Segment Start: Supplied entries

(* ===== verification/Mirror.v ===== *)
(** The two sides together: what a client caches is its room on the server.

    [image] is what a client should know of its room.  Every message a handler
    sends takes it, through [Client::CacheRoomState], from the image before to
    the image after - for the sender, for everyone in its room and for
    everyone else.  A client that has read all it was sent therefore sees the
    room as the server has it. *)
From S2P Require Import Prelude Wire Protocol Framing RoomCache Server ServerExec Lobby WellFormed.
From S2P Require Import Refine ServerInv Rules Authority.

(** ** The image of a room *)

Definition no_image (i : N) : RoomCache := mkRoomCache i "" 0 true false [] ∅ ∅.

Definition image (i : N) (code : string) (r : Room.t) : RoomCache :=
  mkRoomCache i code (Room.host r) (Room.open r) (negb (str_empty (Room.password r)))
    (i :: vector_erase i (Room.members r)) (Room.data r) (Room.member_data r).

(** What the client of the connection [c] should know. *)
Definition seen_by (s : Server) (c : Connection.t) : RoomCache :=
  match rooms s !! Connection.room c with
  | Some r => image (Connection.id c) (Connection.room c) r
  | None => no_image (Connection.id c)
  end.

(** ** Reading single messages *)

Lemma clear_is_no_image c : clear_room_state c = no_image (_id c).
Proof. done. Qed.

Lemma vector_erase_app i l1 l2 : vector_erase i (l1 ++ l2) = vector_erase i l1 ++ vector_erase i l2.
Proof. apply filter_app. Qed.

Lemma vector_erase_other i j : i <> j -> vector_erase i [j] = [j].
Proof. intros Hne. unfold vector_erase. by rewrite filter_cons_True, filter_nil by congruence. Qed.

Lemma vector_erase_self i : vector_erase i [i] = [].
Proof. unfold vector_erase. by rewrite filter_cons_False, filter_nil by tauto. Qed.

Lemma vector_erase_comm i j l : vector_erase i (vector_erase j l) = vector_erase j (vector_erase i l).
Proof. unfold vector_erase. rewrite !list_filter_filter. apply list_filter_iff. tauto. Qed.

Lemma vector_erase_none i l : i ∉ l -> vector_erase i l = l.
Proof.
  intros Hi. unfold vector_erase. induction l as [|x l IH]; [done|].
  rewrite filter_cons_True by set_solver. rewrite IH by set_solver. done.
Qed.

Lemma image_joined i j code r :
  i <> j ->
  cache_incoming (image i code r) (Proto.PeerJoined j)
  = image i code (Room.set_members (Room.members r ++ [j]) r).
Proof.
  intros Hne. unfold image. cbn. f_equal. by rewrite vector_erase_app, vector_erase_other.
Qed.

Lemma image_left i j code r :
  i <> j ->
  cache_incoming (image i code r) (Proto.PeerLeft j) = image i code (room_without j r).
Proof.
  intros Hne. cbn. rewrite bool_decide_false by congruence. unfold image. cbn. f_equal.
  unfold vector_erase at 1. rewrite filter_cons_True by congruence. f_equal.
  apply (vector_erase_comm j i).
Qed.

Lemma image_host i j code r :
  cache_incoming (image i code r) (Proto.HostChanged j) = image i code (Room.set_host j r).
Proof. done. Qed.

Lemma image_room_data i key value code r :
  cache_incoming (image i code r) (Proto.RoomDataChanged key value)
  = image i code (Room.set_data
      (if str_empty value then delete key (Room.data r) else <[key := value]> (Room.data r)) r).
Proof. done. Qed.

Lemma image_access i (o : bool) code r :
  cache_incoming (image i code r) (Proto.RoomAccessChanged o (negb (str_empty (Room.password r))))
  = image i code (Room.set_open o r).
Proof. unfold cache_incoming, cache_room_state. by rewrite !bool_value_rep. Qed.

Lemma image_password i pw code r :
  cache_incoming (image i code r) (Proto.RoomAccessChanged (Room.open r) (negb (str_empty pw)))
  = image i code (Room.set_password pw r).
Proof. unfold cache_incoming, cache_room_state. by rewrite !bool_value_rep. Qed.

(** The client's table of member data under a write is the server's. *)
Lemma image_member_data i j key value code r :
  (forall slots, Room.member_data r !! j = Some slots -> slots <> ∅) ->
  default EmptyString (default ∅ (Room.member_data r !! j) !! key) <> value ->
  cache_incoming (image i code r) (Proto.MemberDataChanged j key value)
  = image i code (Room.set_member_data (set_slot j key value (Room.member_data r)) r).
Proof.
  intros Hne Hchange. unfold image. cbn. f_equal. destruct (str_empty value) eqn:Hv.
  - apply str_empty_spec in Hv as ->. destruct (Room.member_data r !! j) as [slots|] eqn:Hj.
    + by rewrite (set_slot_delete _ _ _ slots).
    + cbn in Hchange. by rewrite lookup_empty in Hchange.
  - by rewrite set_slot_insert.
Qed.
Lemma all_sendable_as_host k :
  (forall r, rooms s !! Connection.room c = Some r -> all_sendable (d_sent (k (Connection.room c) r))) ->
  all_sendable (d_sent (as_host s c k)).
Proof.
  intros Hk. unfold as_host, in_room. destruct (rooms s !! Connection.room c) as [r|].
  - case_bool_decide; [by apply all_sendable_one, sendable_error|]. by apply Hk.
  - by apply all_sendable_one, sendable_error.
Qed.

Lemma all_sendable_hydration code r :
  rooms s !! code = Some r -> all_sendable (hydration (Connection.id c) code r).
Proof.
  intros Hr. destruct Hs as [Hwf _ _]. pose proof (wf_rooms _ Hwf _ _ Hr) as Hok. unfold hydration, all_sendable.
  rewrite !Forall_app. split_and!.
  - apply Forall_singleton, sendable_intro; [done|]. pose proof (code_short _ _ Hr) as Hcode.
    unfold wire_size, max_code in *. cbn [payload_size snd]. change max_reassembled_size with 16384 in *. lia.
  - rewrite Forall_fmap, Forall_forall. intros i Hi. apply (sendable_id Proto.PeerJoined); [set_solver|].
    by apply (member_id code r).
  - apply Forall_cons. split; [apply (sendable_id Proto.HostChanged); [set_solver|]|].
    + apply (member_id code r); [done|apply (room_host _ _ Hok)].
    + by apply Forall_singleton, sendable_intro.
  - rewrite Forall_fmap. apply items_Forall. intros k v Hkv. apply sendable_room_data.
    by apply (room_data _ _ Hok).
  - rewrite Forall_concat, Forall_fmap. apply items_Forall. intros i slots Hslots. cbn.
    destruct (room_member_data _ _ Hok i slots Hslots) as (Hi & _ & _ & Hdata).
    rewrite Forall_fmap. apply items_Forall. intros k v Hkv. apply sendable_member_data; [by apply (member_id code r)|].
    by apply Hdata.
Qed.

Lemma all_sendable_leave d q i code r :
  d_rooms d !! code = Some r -> all_sendable (d_sent d) -> fits 4 i ->
  (forall j, j ∈ Room.members r -> fits 4 j) -> all_sendable (d_sent (lobby_leave d q i code)).
Proof.
  intros Hr Hd Hi Hmem. unfold lobby_leave. rewrite Hr.
  change (Room.members (room_without i r)) with (vector_erase i (Room.members r)).
  destruct (vector_erase i (Room.members r)) as [|front others] eqn:Hothers; [done|].
  assert (fits 4 front) as Hfront.
  { apply Hmem. assert (front ∈ vector_erase i (Room.members r)) as Hin by (rewrite Hothers; set_solver).
    by apply elem_of_vector_erase in Hin as [_ ?]. }
  case_bool_decide; cbn [d_sent send with_rooms move]; unfold all_sendable; rewrite !Forall_app; split_and!; try done;
    apply all_sendable_to_all; [apply (sendable_id Proto.PeerLeft)|apply (sendable_id Proto.HostChanged)
      |apply (sendable_id Proto.PeerLeft)]; done || set_solver.
Qed.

Segment End: Supplied entries

_What you will do:_
If a line above holds the string "PeerJoined", copy it out.

_Written response:_
  cache_incoming (image i code r) (Proto.PeerJoined j)
  - rewrite Forall_fmap, Forall_forall. intros i Hi. apply (sendable_id Proto.PeerJoined); [set_solver|].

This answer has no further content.